San Giorgio Maggiore at Dusk, 1908 by Claude Monet
San Giorgio Maggiore at Dusk is an oil painting by Claude Monet that was painted in 1908. The painting is owned by National Museum Cardiff, the national art gallery of Wales. The original painting is oil on canvas and the dimension is 65.2cm x 92.4cm (25.7 in x 36.4 in).
The term impression signifies the sensory information registered on the retina prior to any recognition of the object. For example, the eye sees tiny black spots before it recognizes them as faraway pedestrians. When you go out to paint, try to forget what objects you have before you, a tree, a house, a field or whatever Monet explained to a neighbor in Giverny, merely think here is a little square of blue, here an oblong of pink, here a streak of yellow, and paint it just as it looks to you, the exact color and shape, until it gives you your own naïve impression of the scene before you.
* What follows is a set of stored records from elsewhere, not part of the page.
(** A tail that folds is the whole log. *)
Lemma fold_tail_ok id log events loaded :
  numbered 1 log → is_tail log 0 events → events ≠ [] → fold id events = Ok loaded →
  loaded_ok log id loaded ∧ ld_sequence loaded = llen log.
Proof.
  intros Hn Ht Hne Hf. rewrite (fold_tail id log events Hn Ht) in Hf. split.
  - apply (replay_tail log id events (loaded_new id)); [done| |exact Ht|exact Hf]. split; [done|unfold llen; simpl; lia|done].
  - rewrite (fold_replay_last _ _ _ Hf). destruct Ht as (k & _ & Hk & ->).
    destruct (last (drop (Z.to_nat k) log)) as [e|] eqn:Hl; [|by apply last_None in Hl].
    rewrite last_lookup, lookup_drop, length_drop in Hl.
    pose proof (numbered_lookup _ _ _ _ Hn Hl) as Hs. pose proof (lookup_lt_Some _ _ _ Hl) as Hlt.
    unfold llen. assert (length (drop (Z.to_nat k) log) ≠ 0)%nat as Hd by (by destruct (drop _ log)).
    rewrite length_drop in Hd. lia.
Qed.

(** ** Properties *)

Context `{SerdeJson}.

Definition stream_entities (fuel n : nat) (filter : StreamFilter)
  : Tree StreamsCall (list (Result Loaded) * bool) :=
  consume (next_entity mem_next_batch (S (S fuel))) n
    (Some (entities_start MEM_BATCHES_BY_ENTITY mem_stream_all_events filter)).

(** C20. Enumeration under writes. While any handles commit, snapshot, compact and rebuild between
    its polls, a consumer of the stream of entities never gets stuck; the items it gets are for
    distinct entities outside the reserved namespaces, in ascending ID order; an item that is an
    aggregate is the replay of its entity's log up to a moment of the enumeration, so it misses
    nothing that was committed before the enumeration started; and when the stream has ended, every
    entity of the wanted type that the log held at the start was yielded, unless a compaction has
    cut off the start of its log. *)
Theorem enumeration_covers_the_log (filter : StreamFilter) (fuel n : nat) (a : Abs)
    (s s' : MemStore) (p : Tree StreamsCall (list (Result Loaded) * bool)) :
  enum_inv (a, s) →
  rtc (pool_step handle_step) (s, [stream_entities fuel n filter]) (s', [p]) →
  p ≠ Panic ∧ p ≠ OutOfFuel ∧
  ∃ a', enum_inv (a', s') ∧ abs_le a a' ∧
  ∀ items ended, p = Ret (items, ended) →
  ∃ ids, StronglySorted (λ x y, string_ltb x y = true) ids ∧
    Forall (λ id, is_reserved id = false) ids ∧
    Forall2 (λ id item,
      (cut s' id ∨ ∃ a1, abs_le a a1 ∧ abs_le a1 a' ∧
         item = fold_result replay (loaded_new id) (log_of a1 id)) ∧
      ∀ loaded, item = Ok loaded →
        loaded_ok (log_of a' id) id loaded ∧ llen (log_of a id) ≤ ld_sequence loaded) ids items ∧
    (ended = true → ∀ id, listed (entities_filter filter) (log_of a id) id → id ∈ ids ∨ cut s' id).
Proof.
  intros Hi Hrtc.
  destruct (assures_pool snd enum_inv (λ _, logged_streams) (λ _, anyone enum_le) handle_step
    (λ _ r g, enumerates (entities_filter filter) None (a, s) r g))
    with (g := (a, s)) (ps := [stream_entities fuel n filter]) (w' := s') (ps' := [p])
    as ([a' s''] & Heq & Hi' & Hle & Hends); [| | | |done| |done|].
  - intros _ [a1 s1] B q b s2 _ Hq. exists (a1, s2). by split.
  - intros [a1 s1] s2 Hi1 Hs. destruct (handle_step_le a1 s1 s2 Hi1 Hs) as (a2 & Hi2 & Hle2).
    by exists (a2, s2).
  - done.
  - intros _ r x y _ _ Hxy. by apply enumerates_later.
  - intros [|i] q; [|done]. intros [= <-]. by apply consume_mem.
  - simpl in Heq. subst s''. specialize (Hends 0%nat p eq_refl).
    split; [by intros ->|]. split; [by intros ->|]. exists a'. split; [done|]. split; [apply Hle|].
    intros items ended ->. destruct Hends as [_ (ids & Hy & Hs & _ & Hall)]. exists ids. split; [done|].
    cbn [fst snd] in *. split; [|split].
    + apply Forall_forall. intros id Hin. destruct (elem_of_Forall2_l _ _ _ _ Hy Hin) as (item & _ & Hyd).
      by destruct Hyd as (? & ? & _ & _ & _ & [Hr _] & _).
    + eapply Forall2_impl; [exact Hy|]. intros id item (a1 & events & H1 & H2 & Ht & Hl & Hc & ->).
      simpl in H1, H2. assert (events ≠ []) as Hne by (destruct Hl as (_ & e & He & _); by destruct events).
      assert (numbered 1 (log_of a1 id)) as Hn by (eapply numbered_prefix; [apply H2|apply Hi']).
      split.
      * destruct Hc as [Hc| ->]; [by left|right]. exists a1. split; [done|]. split; [done|].
        by eapply fold_tail.
      * intros loaded Hf. destruct (fold_tail_ok id _ events loaded Hn Ht Hne Hf) as [Hok Hseq].
        split; [eapply loaded_ok_prefix, Hok; apply H2|]. rewrite Hseq. unfold llen.
        destruct H1 as [H1 _]. apply inj_le, prefix_length, H1.
    + intros He id Hl. destruct (Hall He id eq_refl Hl); [by right|by left].
Qed.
Monet later claimed that he wished he might share the experience of a blind person suddenly granted the power of sight.
San Giorgio Maggiore at Dusk is a prime example of Claude Monet. Also occasionally referred to as Sunset in Venice, was painted in the autumn of 1908 in Venice where Monet and his wife Alice had traveled by their own chauffeur-driven car. They stayed first at the Palazzo Barbaro and later at the Hotel Brittania. It was here that he created this masterpiece.
The period in which Monet created this riverscape or seascape painting was when he began losing his eyesight from gray cataracts. Much like other impressionists who were afflicted with pain or disease, suffering seemed to provoke them to do their greatest works: Vincent van Gogh created his magnum opus Starry Night while tormented by his psychological breakdown, Monet painted this masterpiece. The vibrant blue, yellow, and red colors were used by Monet to depict the sunset. Across the lagoon we see Venice, a famous island church in Venice, Italy.